A melhoria da eficiência hídrica é também um imperativo ético: a água é essencial à vida pelo que o seu uso tem de ser consciente e ter em conta o bem-estar das gerações futuras.
Segundo as Nações Unidas, 110 litros de água por dia são suficientes para atender às necessidades básicas de um ser humano. Em Portugal, gastamos em média 187 litros de água por dia, o que evidencia que ainda temos um longo caminho a percorrer rumo ao uso eficiente.
(PR) Há uma evolução nos comportamentos do consumo dos portugueses?
(VD) A tomada de consciência do valor da água e da sua escassez tem conduzido à alteração dos comportamentos. Cada um de nós, no nosso dia-a-dia, pode fazer um uso eficiente da água, combatendo o desperdício e reduzindo os consumos, seja na preparação de alimentos, na higiene pessoal, ou na utilização eficiente de eletrodomésticos.
Também não nos podemos esquecer da outra “face da moeda”. O consumo de água consciencioso tem impacto direto no saneamento e nos custos que lhe estão associados. O direito que nos assiste à utilização da água, para os mais diversos fins, resulta no dever acrescido de devolver ao ambiente a água utilizada nas melhores condições que nos for possível, valorizando as lamas e outros subprodutos que resultam do tratamento das águas residuais.
(PR) Em altura de pandemia os comportamentos de higiene lembraram-nos a importância da água na manutenção da saúde pública. Sentiu-se uma maior valorização do recurso no último ano?

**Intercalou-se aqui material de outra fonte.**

(** The rows a view over the backing table shows. *)
Fixpoint view_rows `{Unicode} (selection : option (Expr Payload)) rows : option (list Row) :=
  match rows with
  | [] => Some []
  | row :: rows =>
      keep ← match selection with None => Some true | Some e => truth (runtime := table_runtime host inner row) row e end;
      rest ← view_rows selection rows; Some (if keep : bool then row :: rest else rest)
  end.

(** *** Conditions under the exemption *)

(** The application exempts its own writer by the function the options name. *)
Definition exemption (options : RlsOptions) (exempt : bool) : Prop :=
  match write_exemption_expr options with
  | None => exempt = false
  | Some call => ∀ new old env, truth (Payload := Payload) (runtime := trigger_runtime host new old) env call = Some exempt
  end.

Lemma guard_condition_holds new old options exempt (violation : option (Expr Payload)) v :
  exemption options exempt →
  match violation with None => v = true | Some e => truth (runtime := trigger_runtime host new old) no_columns e = Some v end →
  condition_holds (runtime := trigger_runtime host new old) (write_guard_condition_expr violation options) = Some (negb exempt && v).
Proof.
  unfold exemption, write_guard_condition_expr. destruct (write_exemption_expr options) as [call|]; cbn [fmap option_fmap option_map].
  - intros He Hv. assert (Hn : truth (runtime := trigger_runtime host new old) no_columns (EIsNotTrue (ENested call)) = Some (negb exempt)).
    { by rewrite truth_is_not_true, truth_nested, He. }
    destruct violation as [e|]; cbn [condition_holds]; [by apply truth_and|]. by rewrite Hv, andb_true_r.
  - intros -> Hv. destruct violation; cbn [condition_holds negb andb]; [done|by rewrite Hv].
Qed.

Lemma run_raise (guards : Guards) new old rows message options exempt violation v rest :
  exemption options exempt →
  match violation with None => v = true | Some e => truth (runtime := trigger_runtime host new old) no_columns e = Some v end →
  run_body guards new old rows (abort_on message violation options :: rest)
  = if negb exempt && v then Some (Aborted message) else run_body guards new old rows rest.
Proof.
  intros He Hv. unfold abort_on. cbn [run_body run_statement]. rewrite (guard_condition_holds new old options exempt violation v He Hv). cbn [mbind option_bind].
  by destruct (negb exempt && v).
Qed.

(** What the statements that refuse a value for a generated column look at: a value
    supplied, or, in an update, one that is not the old one. *)
Definition supplies (kind : GuardKind) (new old : Row) (column : TriggerColumn Payload) : option bool :=
  match kind with
  | GuardInsert => Some (negb (bool_decide (new (name column) = SqlNull)))
  | GuardUpdate => negb <$> sql_same (new (name column)) (old (name column))
  end.

Definition supplied (kind : GuardKind) (columns : list (TriggerColumn Payload)) (new old : Row) : bool :=
  existsb (λ column, is_generated column && default false (supplies kind new old column)) columns.

Definition comparable (kind : GuardKind) (columns : list (TriggerColumn Payload)) (new old : Row) : Prop :=
  Forall (λ column, is_generated column = true → is_Some (supplies kind new old column)) columns.

Lemma run_computed (guards : Guards) (new : Row) (old_row : option Row) (old : Row) rows kind columns table_name rest :
  match kind with GuardInsert => True | GuardUpdate => old_row = Some old end →
  comparable kind columns new old →
  ∃ message, run_body guards (Some new) old_row rows (refuse_computed_write_statements columns table_name kind ++ rest)
    = if supplied kind columns new old then Some (Aborted message) else run_body guards (Some new) old_row rows rest.
Proof.
  intros Hold. unfold refuse_computed_write_statements, supplied. induction 1 as [|column columns Hc _ IH]; [by exists []|]. cbn [List.filter existsb].
  destruct (is_generated column); [|exact IH]. destruct (Hc eq_refl) as [b Hb]. destruct IH as [message IH]. rewrite Hb. cbn [map app run_body run_statement condition_holds default andb].
  assert (Ht : truth (Payload := Payload) (runtime := trigger_runtime host (Some new) old_row) no_columns
    match kind with
    | GuardInsert => EIsNotNull (prefixed_column_expr (lit "NEW") (name column))
    | GuardUpdate => EIsDistinctFrom (prefixed_column_expr (lit "NEW") (name column)) (prefixed_column_expr (lit "OLD") (name column))
    end = Some b).
  { unfold truth, prefixed_column_expr. pose proof (value_quoted_ident (name column)) as Hn.
    destruct kind; cbn [supplies] in Hb.
    - cbn [eval named_row trigger_runtime Ident_new value]. rewrite Hn. injection Hb as <-. change (eq_ignore_ascii_case (lit "NEW") (lit "NEW")) with true. cbn. by destruct (bool_decide _).
    - subst old_row. cbn [eval named_row trigger_runtime Ident_new value]. rewrite Hn. change (eq_ignore_ascii_case (lit "NEW") (lit "NEW")) with true.
      change (eq_ignore_ascii_case (lit "OLD") (lit "NEW")) with false. change (eq_ignore_ascii_case (lit "OLD") (lit "OLD")) with true. cbn.
      destruct (sql_same _ _) as [c|]; [|done]. injection Hb as <-. by destruct c. }
  rewrite Ht. cbn [mbind option_bind]. destruct b; cbn [orb]; [by eexists|by exists message].
Qed.
End Machine.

(VD) Sim, creio que há hoje uma maior perceção do valor da água. Tal seria inevitável pois, há quase um ano, que a lavagem frequente das mãos nos é recomendada como uma medida crucial para evitar a propagação da covid-19.
Também dentro da empresa AdDP, temos hoje uma ainda maior consciência do serviço público que prestamos e é com orgulho e espírito de missão que durante esta crise não paramos e continuamos a trabalhar para que a água chegue às torneiras e para proteger a saúde pública das mais de 1,6 milhão de pessoas que servimos.